- **Dataset entries**

(* ===== verification/Macmount.v ===== *)
(** Mounting on macOS (src/macos/src/mount.c): the mount table, the state files
    that remember what was mounted, starting the mount server, mounting and
    unmounting, and rufux_macos_unmount_disk of platform_macos.c, which calls
    them.

    A C string buffer is cut by [snprintf]; a buffer of paths has PATH_MAX bytes.
    What a function prints is not looked at unless it ends up in a message. *)
From S2P Require Import Prelude Cstr Sys Exec Macexec Macdisk.

(** * Paths and names *)
Definition fnv1a64 (s : string) : Z :=
  fold_left (fun h c => (Z.lxor h (u8 c) * 1099511628211) mod 2 ^ 64) (bytes_of_string s) 14695981039346656037.
Definition rufux_part1 (disk : string) (cap : nat) : string :=
  if String.eqb disk "" then "" else rufux_macos_part_slice (rufux_macos_block_node disk PATH_MAX) 1 cap.
Definition parse_bsd_ident (path : string) : io (option string) :=
  if String.eqb path "" then Ret None
  else
    r <- realpath path ;;
    let p := default path r in
    let p := if starts_with "/private/dev/" p then sdrop 8 p else p in
    let cand :=
      if starts_with "/dev/rdisk" p then Some (sdrop 6 p)
      else if starts_with "/dev/disk" p then Some (sdrop 5 p)
      else if starts_with "disk" p then Some p
      else None in
    Ret (match cand with
         | Some c => if starts_with "disk" c && digit_at (sdrop 4 c) then Some (snprintf BSD_CAP c) else None
         | None => None
         end).
Definition is_whole_disk_bsd_ident (bsd : string) : bool :=
  starts_with "disk" bsd && digit_at (sdrop 4 bsd) && sall is_digit (sdrop 4 bsd).
Definition bsd_belongs_to_whole_ident (bsd whole : string) : bool :=
  is_whole_disk_bsd_ident whole && starts_with whole bsd &&
  match sdrop (String.length whole) bsd with
  | "" => true
  | String c t => Ascii.eqb c "s" && digit_at t
  end.

(** without the characters of [P] at its end *)
Fixpoint rstrip (P : ascii -> bool) (s : string) : string :=
  match s with
  | "" => ""
  | String c t => match rstrip P t with "" => if P c then "" else String c "" | t' => String c t' end
  end.
Definition is_slash (c : ascii) : bool := Ascii.eqb c "/".
(** the first character stays *)
Definition strip_trailing_slashes (s : string) : string :=
  match s with "" => "" | String c t => String c (rstrip is_slash t) end.

(** * Labels *)
Definition LABEL_CAP : nat := 128.
Definition clean_label (c : ascii) : ascii :=
  if one_of "/\:" c || (code c <? 32) then "_" else c.
Definition clean_base (c : ascii) : ascii := if is_slash c || (code c <? 32) then "_" else c.
Definition pad_char (c : ascii) : bool := one_of " ." c.
(** up to a ".img" at the end *)
Fixpoint without_img (s : string) : string :=
  if String.eqb s ".img" then "" else match s with "" => "" | String c t => String c (without_img t) end.
Definition sanitize_label (raw fallback_path : string) : string :=
  let start := (span pad_char (rstrip pad_char (stake (LABEL_CAP - 1) (smap clean_label raw)))).2 in
  if negb (String.eqb start "") then start
  else
    let base := match strrchr "/" fallback_path with Some s => sdrop 1 s | None => fallback_path end in
    let tmp := stake (LABEL_CAP - 1) (smap clean_base (without_img base)) in
    if String.eqb tmp "" then "rufux-vol" else tmp.

Section Mount.
(** bounds on what helpers print, and on the state files looked at *)
Variable fuel : nat.
(** the helper ran and succeeded *)
Definition quiet (av : list string) : io bool := r <- rufux_capture fuel av 512 ;; Ret r.1.

(** * The mount table *)
(** where a device is mounted, read-only or not, and the type *)
Definition find_active_mount_for_dev (dev : string) : io (option (string * bool * string)) :=
  target <- parse_bsd_ident dev ;;
  mnts <- call Getmntinfo ;;
  first_io (fun m =>
    hit <- match target with
           | Some target =>
               b <- parse_bsd_ident (f_mntfromname m) ;;
               Ret (match b with Some b => String.eqb b target | None => false end)
           | None => Ret (String.eqb (f_mntfromname m) dev)
           end ;;
    Ret (if hit : bool then Some (snprintf PATH_MAX (f_mntonname m), f_rdonly m, snprintf 64 (f_fstypename m)) else None)) mnts.
Definition unmount_existing_os_mount (bnode : string) : io unit :=
  m <- find_active_mount_for_dev bnode ;;
  match m with
  | None => Ret tt
  | Some _ =>
      quiet ["/usr/sbin/diskutil"; "unmount"; "force"; bnode] ;;;
      m <- find_active_mount_for_dev bnode ;;
      match m with
      | Some (mnt, _, _) => quiet ["/sbin/umount"; "-f"; mnt] ;;; Ret tt
      | None => Ret tt
      end ;;;
      call (Usleep 100000)
  end.
(** one of the names of a mount point, where it is given *)
Definition same_mount (on : string) (names : list string) : bool :=
  existsb (fun n => negb (String.eqb n "") && String.eqb on n) names.
Definition is_mountpoint_active (mnt canon_mnt : string) : io bool :=
  if String.eqb mnt "" && String.eqb canon_mnt "" then Ret false
  else
    let raw_m := strip_trailing_slashes (snprintf PATH_MAX mnt) in
    res_m <- (if String.eqb mnt "" then Ret ""
              else r <- realpath raw_m ;; Ret (strip_trailing_slashes (default "" r))) ;;
    let names := [raw_m; strip_trailing_slashes (snprintf PATH_MAX canon_mnt); res_m] in
    mnts <- call Getmntinfo ;;
    r <- first_io (fun m =>
      let on := strip_trailing_slashes (snprintf PATH_MAX (f_mntonname m)) in
      if same_mount on names then Ret (Some tt)
      else
        r <- realpath on ;;
        Ret (match r with
             | Some on_res => if same_mount (strip_trailing_slashes on_res) names then Some tt else None
             | None => None
             end)) mnts ;;
    Ret (bool_decide (is_Some r)).

(** * The directory of the state files, the server's program *)
(** the path, and whether the directory is there *)
Definition resolve_state_dir : io (string * bool) :=
  env <- call (Getenv "RUFUX_MOUNT_STATE_DIR") ;;
  out <- match env with
         | Some (String c t) => Ret (snprintf PATH_MAX (String c t))
         | _ => uid <- call Geteuid ;; Ret ("/tmp/rufux-mount-state-" +:+ dec uid)
         end ;;
  e <- call (Mkdir out) ;;
  Ret (out, match e with None | Some EEXIST => true | Some _ => false end).
Definition resolve_mountd_bin : io (option string) :=
  rufux_macos_init_bundle_env ;;;
  exedir <- rufux_macos_exe_dir ;;
  let beside p :=
    if (String.eqb exedir "" : bool) || (Z.of_nat PATH_MAX <=? strlen (exedir +:+ p)) then Ret None
    else a <- call (Access (exedir +:+ p) X_OK) ;; Ret (if a : bool then Some (exedir +:+ p) else None) in
  a <- beside "/rufux-mountd" ;;
  match a with
  | Some p => Ret (Some p)
  | None =>
      b <- beside "/../Resources/bin/rufux-mountd" ;;
      match b with
      | Some p => Ret (Some p)
      | None =>
          t <- rufux_resolve_tool "rufux-mountd" ;;
          match t with
          | Some (String c p) =>
              ok <- call (Access (String c p) X_OK) ;; Ret (if ok : bool then Some (snprintf PATH_MAX (String c p)) else None)
          | _ => Ret None
          end
      end
  end.

(** ** What is on the device *)
Definition probe_open (bnode : string) (is_dev : bool) : io (option Z) :=
  fd <- call (Open bnode O_RDONLY) ;;
  match fd with
  | inr fd => Ret (Some fd)
  | inl e =>
      if is_dev && bool_decide (e = EBUSY) then
        unmount_existing_os_mount bnode ;;;
        fd <- call (Open bnode O_RDONLY) ;; Ret (match fd with inr fd => Some fd | inl _ => None end)
      else Ret None
  end.
Definition ntfs_label (bnode hint : string) : io string :=
  if negb (String.eqb hint "") then Ret (snprintf LABEL_CAP hint)
  else
    v <- call (NMountRo bnode) ;;
    match v with
    | inl _ => Ret ""
    | inr _ => n <- call NVolName ;; call NUmount ;;; Ret (snprintf LABEL_CAP n)
    end.
(** the type and the label *)
Definition detect_fs_magic_and_label (bnode : string) (is_dev : bool) (hint : string) : io (option (string * string)) :=
  fd <- probe_open bnode is_dev ;;
  match fd with
  | None => Ret None
  | Some fd =>
      r <- call (Pread fd 4096 0) ;;
      call (Close fd) ;;;
      match r with
      | inl _ => Ret None
      | inr buf =>
          if zlen buf <? 512 then Ret None
          else if bytes_eqb (slice 3 8 buf) (bytes_of_string "NTFS    ") then
            raw <- ntfs_label bnode hint ;; Ret (Some ("ntfs", sanitize_label raw bnode))
          else if (1160 <=? zlen buf) && bytes_eqb (slice 1080 2 buf) [Byte.x53; Byte.xef] then
            Ret (Some ("ext", sanitize_label (cstr_of_bytes (slice 1144 16 buf)) bnode))
          else Ret (Some ("native", sanitize_label hint bnode))
      end
  end.

(** ** A directory to mount on *)
Definition mount_root : io (string * string) :=
  env <- call (Getenv "RUFUX_MOUNT_ROOT") ;;
  match env with
  | Some (String c t) =>
      let root := snprintf PATH_MAX (String c t) in call (Mkdir root) ;;; Ret (root, "")
  | _ =>
      ok <- call (Access "/Volumes" W_X_OK) ;;
      Ret (if ok : bool then ("/Volumes", "") else ("/tmp", "rufux-mnt-"))
  end.
Definition make_unique_mount_dir (label : string) : io (option string) :=
  rp <- mount_root ;;
  let '(root, prefix) := rp in
  r <- fold_io (fun _ suffix =>
    let dir := root +:+ "/" +:+ prefix +:+ label +:+ (if suffix =? 0 then "" else "-" +:+ dec suffix) in
    if Z.of_nat PATH_MAX <=? strlen dir then Ret (inr None)
    else
      e <- call (Mkdir dir) ;;
      Ret (match e with None => inr (Some dir) | Some EEXIST => inl tt | Some _ => inr None end))
    (map Z.of_nat (seq 0 1000)) tt ;;
  Ret (match r with inl _ => None | inr d => d end).
End Mount.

- **TRY IT**
Exactly the lines above from the one with "(sdrop 5 p)" to the one with "let tmp := stake", both included, are to be quoted; leave the rest out.

- **FINISHED EXERCISE**
      else if starts_with "/dev/disk" p then Some (sdrop 5 p)
      else if starts_with "disk" p then Some p
      else None in
    Ret (match cand with
         | Some c => if starts_with "disk" c && digit_at (sdrop 4 c) then Some (snprintf BSD_CAP c) else None
         | None => None
         end).
Definition is_whole_disk_bsd_ident (bsd : string) : bool :=
  starts_with "disk" bsd && digit_at (sdrop 4 bsd) && sall is_digit (sdrop 4 bsd).
Definition bsd_belongs_to_whole_ident (bsd whole : string) : bool :=
  is_whole_disk_bsd_ident whole && starts_with whole bsd &&
  match sdrop (String.length whole) bsd with
  | "" => true
  | String c t => Ascii.eqb c "s" && digit_at t
  end.

(** without the characters of [P] at its end *)
Fixpoint rstrip (P : ascii -> bool) (s : string) : string :=
  match s with
  | "" => ""
  | String c t => match rstrip P t with "" => if P c then "" else String c "" | t' => String c t' end
  end.
Definition is_slash (c : ascii) : bool := Ascii.eqb c "/".
(** the first character stays *)
Definition strip_trailing_slashes (s : string) : string :=
  match s with "" => "" | String c t => String c (rstrip is_slash t) end.

(** * Labels *)
Definition LABEL_CAP : nat := 128.
Definition clean_label (c : ascii) : ascii :=
  if one_of "/\:" c || (code c <? 32) then "_" else c.
Definition clean_base (c : ascii) : ascii := if is_slash c || (code c <? 32) then "_" else c.
Definition pad_char (c : ascii) : bool := one_of " ." c.
(** up to a ".img" at the end *)
Fixpoint without_img (s : string) : string :=
  if String.eqb s ".img" then "" else match s with "" => "" | String c t => String c (without_img t) end.
Definition sanitize_label (raw fallback_path : string) : string :=
  let start := (span pad_char (rstrip pad_char (stake (LABEL_CAP - 1) (smap clean_label raw)))).2 in
  if negb (String.eqb start "") then start
  else
    let base := match strrchr "/" fallback_path with Some s => sdrop 1 s | None => fallback_path end in
    let tmp := stake (LABEL_CAP - 1) (smap clean_base (without_img base)) in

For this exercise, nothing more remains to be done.